_What to work on_
Below are entries. Copy exactly the lines running from the line that holds "- intros d Hd." to the line that holds "pose proof (resolve_pass_grows", with both ends included.

*** Records provided Section Begins ***

(* ===== verification/WorkloadJob.v ===== *)
(** * Continuous sessions of a reviewed job

    crates/eef/src/workload_jobs.rs, workload_job_acknowledgements.rs,
    workload_job_completion.rs and workload_job_leases.rs, with the edits
    they queue (job_workload_acks.rs, job_workload_completion.rs,
    job_finalizations.rs): compiling, approving and issuing a session, the
    token that alone may renew it, and every edit of the retained job.  Clock
    readings and fresh identifiers are arguments. *)
From S2P Require Import Prelude Text External Instances Context Grant Peer Pipeline Conditional Progress Runtime Report Ledger Workload Session Commands Interpretation Plan Inputs Submission Review Approval Execution Lifecycle Drafts Planner.
From S2P Require Lease.
Import Lease(from_millis, as_millis, duration_since, instant_checked_add).

Open Scope Z_scope.

Record ApprovalCommand := {
  wc_id : string;
  wc_expected_revision : Z;
  wc_operation_id : string;
  wc_plan_sha256 : string;
  wc_valid_for_ms : Z;
}.
(** [Snapshot]: what an edit of a session may not change. *)
Record Snapshot {J : Json} := {
  sn_immutable : Value;
  sn_acknowledgement : option Value;
  sn_completion : option Value;
  sn_state : AttemptState;
}.

Section WorkloadJob.
Context {J : Json} {Sh : Sha256} `{!Serde FinitePipeline, !Serde ConditionalPipeline,
  !Serde ConditionalResult, !Serde PipelineResult, !Serde ExecutionGrant, !Serde GrantReport}
  `{!Uuid, !PeerOperations, !ReviewTypes, !WorkloadCodecs, !Peers, !Serde PlanInput,
    !Serde ApprovalRecord, !Serde TaskResult, !Serde ExecuteCommand}.

Definition ApprovalCommand_validate (self : ApprovalCommand) : Result () :=
  validate_draft_id (wc_id self);;
  uuid (wc_operation_id self);;
  bail_if (negb (0 <? wc_expected_revision self) || negb (wc_expected_revision self <? u64_max)
           || negb (hex_digest (wc_plan_sha256 self))
           || negb (wc_valid_for_ms self within 1 ..= MAX_APPROVAL_VALIDITY_MS))
    "Invalid exact session approval revision, digest or validity".
Definition command_confirms (self : ApprovalCommand) (a : ApprovalRecord) : bool :=
  (ap_schema_version a =? 2) && (ap_operation_id a =?s wc_operation_id self)
  && (ap_source_revision a =? wc_expected_revision self) && (ap_plan_sha256 a =?s wc_plan_sha256 self)
  && (valid_for_ms a =? wc_valid_for_ms self).

(** [snapshot] and [preserve] *)
Definition snapshot (p : Plan) : option Snapshot :=
  e ← execution p;
  w ← e_workload e;
  Some {|
    sn_immutable := of_object [
      ("definition", to_value (wk_definition w)); ("issued_at_ms", of_int (wk_issued_at_ms w));
      ("command", to_value (e_command e)); ("started_at_ms", of_int (started_at_ms e))];
    sn_acknowledgement := to_value <$> wk_acknowledgement w;
    sn_completion := to_value <$> wk_completion w;
    sn_state := wk_state w |}.
Definition may_follow (old new : AttemptState) : bool :=
  match old with
  | AIssued => (new =?s AIssued) || (new =?s AAccepted) || (new =?s AUnknown)
  | AAccepted => (new =?s AAccepted) || (new =?s ACompleted) || (new =?s AUnknown)
  | AUnknown => new =?s AUnknown
  | ACompleted => new =?s ACompleted
  | ARejected => false
  end.
Definition preserve (old : option Snapshot) (p : Plan) : Result () :=
  match old with
  | None => Ok ()
  | Some old =>
      new ← with_context (snapshot p) "Retained workload issuance cannot be erased";
      bail_if (negb (sn_immutable old =?s sn_immutable new)
               || match sn_acknowledgement old with Some v => negb (Some v =?s sn_acknowledgement new) | None => false end
               || match sn_completion old with Some v => negb (Some v =?s sn_completion new) | None => false end)
        "Retained workload identity/ACK/completion is immutable";;
      bail_if (negb (may_follow (sn_state old) (sn_state new))) "Retired workload cannot return to active state"
  end.
(* ===== verification/Journal.v ===== *)
(** * The journal of jobs

    crates/eef/src/jobs.rs: the rows of [durable_jobs] with their quota, the
    check of a retained job and of a new one, and every operation on them:
    reading, admission of a request, insertion, edits, interruption, removal
    and the recovery at start.  The tables of the automations, which live in
    the same database, are the interface [Automations]: what the journal asks
    of them.  Clock readings and fresh identifiers are arguments. *)
From S2P Require Import Prelude Text External Instances Context Grant Peer Pipeline Conditional Progress Runtime Report Ledger Workload Commands Interpretation Plan Inputs Submission Review Approval Execution Lifecycle Drafts Planner WorkloadJob.

Open Scope Z_scope.

Record JobRow := { row_json : string; row_updated_ms : Z; row_reserved : Z }.

(** The tables of automations.rs, automation_occurrences.rs and
    automation_schedules.rs: how many rows and bytes they take of the quota,
    and the questions the journal asks of them, some of which look at the rows of
    the jobs too; the last two ask at a reading of the clock. *)
Class Automations {J : Json} `{!ReviewTypes} := {
  Tables : Type;
  automation_rows : Tables -> Z;
  definition_bytes : Tables -> Result Z;
  archived : Tables -> string -> bool;
  has_occurrence : Tables -> string -> bool;
  validate_job : Tables -> Plan -> Result ();
  refuse_archived_request : gmap string JobRow -> Tables -> RequestContext -> Result ();
  source_authority : Tables -> RequestContext -> Z -> Result ();
  refuse_removal : Tables -> Plan -> Result ();
  policy_fence : gmap string JobRow -> Tables -> Plan -> string -> string -> Z -> Result ();
}.

Record Journal {J : Json} `{!ReviewTypes, !Automations} := {
  durable_jobs : gmap string JobRow;
  tables : Tables;
  max_count : Z;
  max_bytes : Z;
}.

(** ** Resolving the dependencies of a new job *)

Section Dependencies.
Context {J : Json}.

(** One pass over the tasks: an identifier is resolved when all it depends
    on is. *)
Definition resolve_pass (ts : list Task) (resolved : gset string) : gset string :=
  foldl (fun r t => if forallb (fun d => bool_decide (d ∈ r)) (dependencies t) then {[t_task_id t]} ∪ r else r)
    resolved ts.
(** The loop, with fuel; [n] is the number of tasks. *)
Fixpoint resolve_loop (fuel : nat) (ts : list Task) (resolved : gset string) : Result () :=
  match fuel with
  | O => Err (Panic "out of fuel")
  | S fuel =>
      let next := resolve_pass ts resolved in
      if (size next =? length ts)%nat then Ok ()
      else if (size resolved =? size next)%nat then bail "Job dependencies contain a cycle or missing task"
      else resolve_loop fuel ts next
  end.
Definition resolve_dependencies (ts : list Task) : Result () := resolve_loop (S (length ts)) ts ∅.

(** An order in which the tasks can run: each after all it depends on. *)
Definition ids (ts : list Task) : list string := t_task_id <$> ts.
Definition runs_in_order (order : list Task) : Prop :=
  forall i t d, order !! i = Some t -> d ∈ dependencies t -> d ∈ ids (take i order).
(** What one pass resolves is an initial part of such an order. *)
Definition resolvable (ts : list Task) (r : gset string) : Prop := exists order,
  (forall t, t ∈ order -> t ∈ ts) /\ NoDup (ids order) /\ r = list_to_set (ids order) /\ runs_in_order order.

Definition resolve_task (r : gset string) (t : Task) : gset string :=
  if forallb (fun d => bool_decide (d ∈ r)) (dependencies t) then {[t_task_id t]} ∪ r else r.
Lemma forallb_deps (r : gset string) l :
  forallb (fun d => bool_decide (d ∈ r)) l = true <-> forall d, d ∈ l -> d ∈ r.
Proof.
  rewrite forallb_forall. setoid_rewrite <- list_elem_of_In. by setoid_rewrite bool_decide_eq_true.
Qed.
Lemma runs_in_order_snoc order t : runs_in_order order -> (forall d, d ∈ dependencies t -> d ∈ ids order) ->
  runs_in_order (order ++ [t]).
Proof.
  intros Ho Ht i x d Hx Hd. apply lookup_app_Some in Hx as [Hx|[Hle Hx]].
  - rewrite take_app_le by (apply lookup_lt_Some in Hx; lia). by apply (Ho i x).
  - apply list_lookup_singleton_Some in Hx as [Hi ->].
    rewrite take_app_ge, Hi by lia. unfold ids. rewrite fmap_app. apply elem_of_app. left. by apply Ht.
Qed.
Lemma resolve_task_resolvable ts r t : t ∈ ts -> resolvable ts r -> resolvable ts (resolve_task r t).
Proof.
  intros Ht (order & Hin & Hnd & -> & Ho). unfold resolve_task.
  destruct (forallb _ _) eqn:Hd; [|by exists order].
  rewrite forallb_deps in Hd. setoid_rewrite elem_of_list_to_set in Hd.
  destruct (decide (t_task_id t ∈ ids order)) as [Hold|Hnew].
  - exists order. split_and!; [done..| |done]. apply set_eq. intros x. set_solver.
  - exists (order ++ [t]). split_and!.
    + intros x [Hx| ->%list_elem_of_singleton]%elem_of_app; [by apply Hin|done].
    + unfold ids. rewrite fmap_app. apply NoDup_app. split_and!; [done| |apply NoDup_singleton].
      intros x Hx ->%list_elem_of_singleton. done.
    + unfold ids. rewrite fmap_app. set_solver.
    + by apply runs_in_order_snoc.
Qed.
Lemma resolve_pass_fold ts r : resolve_pass ts r = foldl resolve_task r ts.
Proof. done. Qed.
Lemma resolve_pass_resolvable ts r : resolvable ts r -> resolvable ts (resolve_pass ts r).
Proof.
  rewrite resolve_pass_fold.
  assert (forall l r, (forall t, t ∈ l -> t ∈ ts) -> resolvable ts r -> resolvable ts (foldl resolve_task r l)) as Hg.
  { induction l as [|t l IH]; intros r' Hl Hr; simpl; [done|].
    apply IH; [set_solver|]. apply resolve_task_resolvable; [set_solver|done]. }
  by apply Hg.
Qed.
Lemma resolve_task_grows r t : r ⊆ resolve_task r t.
Proof. unfold resolve_task. case_match; set_solver. Qed.
Lemma resolve_pass_grows ts r : r ⊆ resolve_pass ts r.
Proof.
  rewrite resolve_pass_fold. revert r. induction ts as [|t ts IH]; intros r; simpl; [done|].
  transitivity (resolve_task r t); [apply resolve_task_grows|apply IH].
Qed.
(** A pass resolves every task that what came before suffices for. *)
Lemma resolve_pass_complete ts r t :
  t ∈ ts -> (forall d, d ∈ dependencies t -> d ∈ r) -> t_task_id t ∈ resolve_pass ts r.
Proof.
  rewrite resolve_pass_fold. revert r. induction ts as [|x ts IH]; intros r; [set_solver|].
  intros Ht Hd. simpl. apply elem_of_cons in Ht as [<-|Ht].
  - rewrite <- resolve_pass_fold. apply resolve_pass_grows. unfold resolve_task.
    rewrite (proj2 (forallb_deps r _) Hd). set_solver.
  - apply IH; [done|]. intros d Hin. by apply resolve_task_grows, Hd.
Qed.
Lemma resolvable_size ts r : resolvable ts r -> exists order,
  length order = size r /\ order ⊆+ ts /\ r = list_to_set (ids order) /\ runs_in_order order.
Proof.
  intros (order & Hin & Hnd & -> & Ho). exists order. split_and!; [|..|done|done].
  - rewrite size_list_to_set by done. unfold ids. by rewrite length_fmap.
  - apply NoDup_submseteq; [by apply NoDup_fmap_1 in Hnd|done].
Qed.
Lemma resolvable_all ts r : resolvable ts r -> size r = length ts ->
  exists order, order ≡ₚ ts /\ runs_in_order order.
Proof.
  intros (order & Hl & Hsub & _ & Ho)%resolvable_size Hs. exists order. split; [|done].
  by apply submseteq_length_Permutation; [|lia].
Qed.
(** While a pass resolves nothing new, only tasks that no order runs are left. *)
Lemma stuck_all ts order r : order ≡ₚ ts -> runs_in_order order -> resolve_pass ts r = r ->
  forall t, t ∈ ts -> t_task_id t ∈ r.
Proof.
  intros Hp Ho Hr.
  assert (forall n i t, (i < n)%nat -> order !! i = Some t -> t_task_id t ∈ r) as Hall.
  { induction n as [|n IH]; intros i t Hi Ht; [lia|]. rewrite <- Hr. apply resolve_pass_complete.
    - rewrite <- Hp. by eapply list_elem_of_lookup_2.
    - intros d Hd. specialize (Ho i t d Ht Hd). unfold ids in Ho.
      apply list_elem_of_fmap in Ho as (x & -> & Hx). apply list_elem_of_lookup in Hx as (k & Hk).
      apply lookup_take_Some in Hk as [Hk Hlt]. by apply (IH k); [lia|]. }
  intros t Ht. rewrite <- Hp in Ht. apply list_elem_of_lookup in Ht as (i & Hi). by apply (Hall (S i) i); [lia|].
Qed.
Lemma resolve_loop_spec ts fuel r : NoDup (ids ts) -> resolvable ts r ->
  (length ts < size r + fuel)%nat -> (size r <> length ts \/ ts = []) ->
  (resolve_loop fuel ts r = Ok () /\ exists order, order ≡ₚ ts /\ runs_in_order order)
  \/ (resolve_loop fuel ts r = bail "Job dependencies contain a cycle or missing task"
      /\ forall order, order ≡ₚ ts -> ~ runs_in_order order).
Proof.
  intros Hnd. revert r. induction fuel as [|fuel IH]; intros r Hr Hf Hne.
  { apply resolvable_size in Hr as (o & Hl & Hs%submseteq_length & _). lia. }
  simpl. pose proof (resolve_pass_resolvable ts r Hr) as Hn.
  destruct (Nat.eqb_spec (size (resolve_pass ts r)) (length ts)) as [Hall|Hall].
  { left. split; [done|]. by eapply resolvable_all. }
  pose proof (resolve_pass_grows ts r) as Hg. pose proof (subseteq_size _ _ Hg) as Hle.
  destruct (Nat.eqb_spec (size r) (size (resolve_pass ts r))) as [Heq|Hlt].
  - right. split; [done|]. intros order Hp Ho. apply Hall. rewrite <- Heq.
    assert (resolve_pass ts r = r) as Hr'.
    { symmetry. by apply set_subseteq_size_eq; [|lia]. }
    pose proof (stuck_all ts order r Hp Ho Hr') as Hin.
    rewrite <- (length_fmap t_task_id ts). fold (ids ts).
    rewrite <- (size_list_to_set (C := gset string) (ids ts)) by done.
    apply resolvable_size in Hr as (o & Hl & Hs & -> & _).
    apply Nat.le_antisymm; apply subseteq_size; intros x; rewrite !elem_of_list_to_set; unfold ids;
      intros (t & -> & Ht)%list_elem_of_fmap.
    + apply list_elem_of_fmap. exists t. split; [done|]. by eapply elem_of_submseteq.
    + specialize (Hin t Ht). by rewrite elem_of_list_to_set in Hin.
  - apply IH; [done|lia|by left].
Qed.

*** Records provided Section Ends ***

_Solution_
    - intros d Hd. specialize (Ho i t d Ht Hd). unfold ids in Ho.
      apply list_elem_of_fmap in Ho as (x & -> & Hx). apply list_elem_of_lookup in Hx as (k & Hk).
      apply lookup_take_Some in Hk as [Hk Hlt]. by apply (IH k); [lia|]. }
  intros t Ht. rewrite <- Hp in Ht. apply list_elem_of_lookup in Ht as (i & Hi). by apply (Hall (S i) i); [lia|].
Qed.
Lemma resolve_loop_spec ts fuel r : NoDup (ids ts) -> resolvable ts r ->
  (length ts < size r + fuel)%nat -> (size r <> length ts \/ ts = []) ->
  (resolve_loop fuel ts r = Ok () /\ exists order, order ≡ₚ ts /\ runs_in_order order)
  \/ (resolve_loop fuel ts r = bail "Job dependencies contain a cycle or missing task"
      /\ forall order, order ≡ₚ ts -> ~ runs_in_order order).
Proof.
  intros Hnd. revert r. induction fuel as [|fuel IH]; intros r Hr Hf Hne.
  { apply resolvable_size in Hr as (o & Hl & Hs%submseteq_length & _). lia. }
  simpl. pose proof (resolve_pass_resolvable ts r Hr) as Hn.
  destruct (Nat.eqb_spec (size (resolve_pass ts r)) (length ts)) as [Hall|Hall].
  { left. split; [done|]. by eapply resolvable_all. }
  pose proof (resolve_pass_grows ts r) as Hg. pose proof (subseteq_size _ _ Hg) as Hle.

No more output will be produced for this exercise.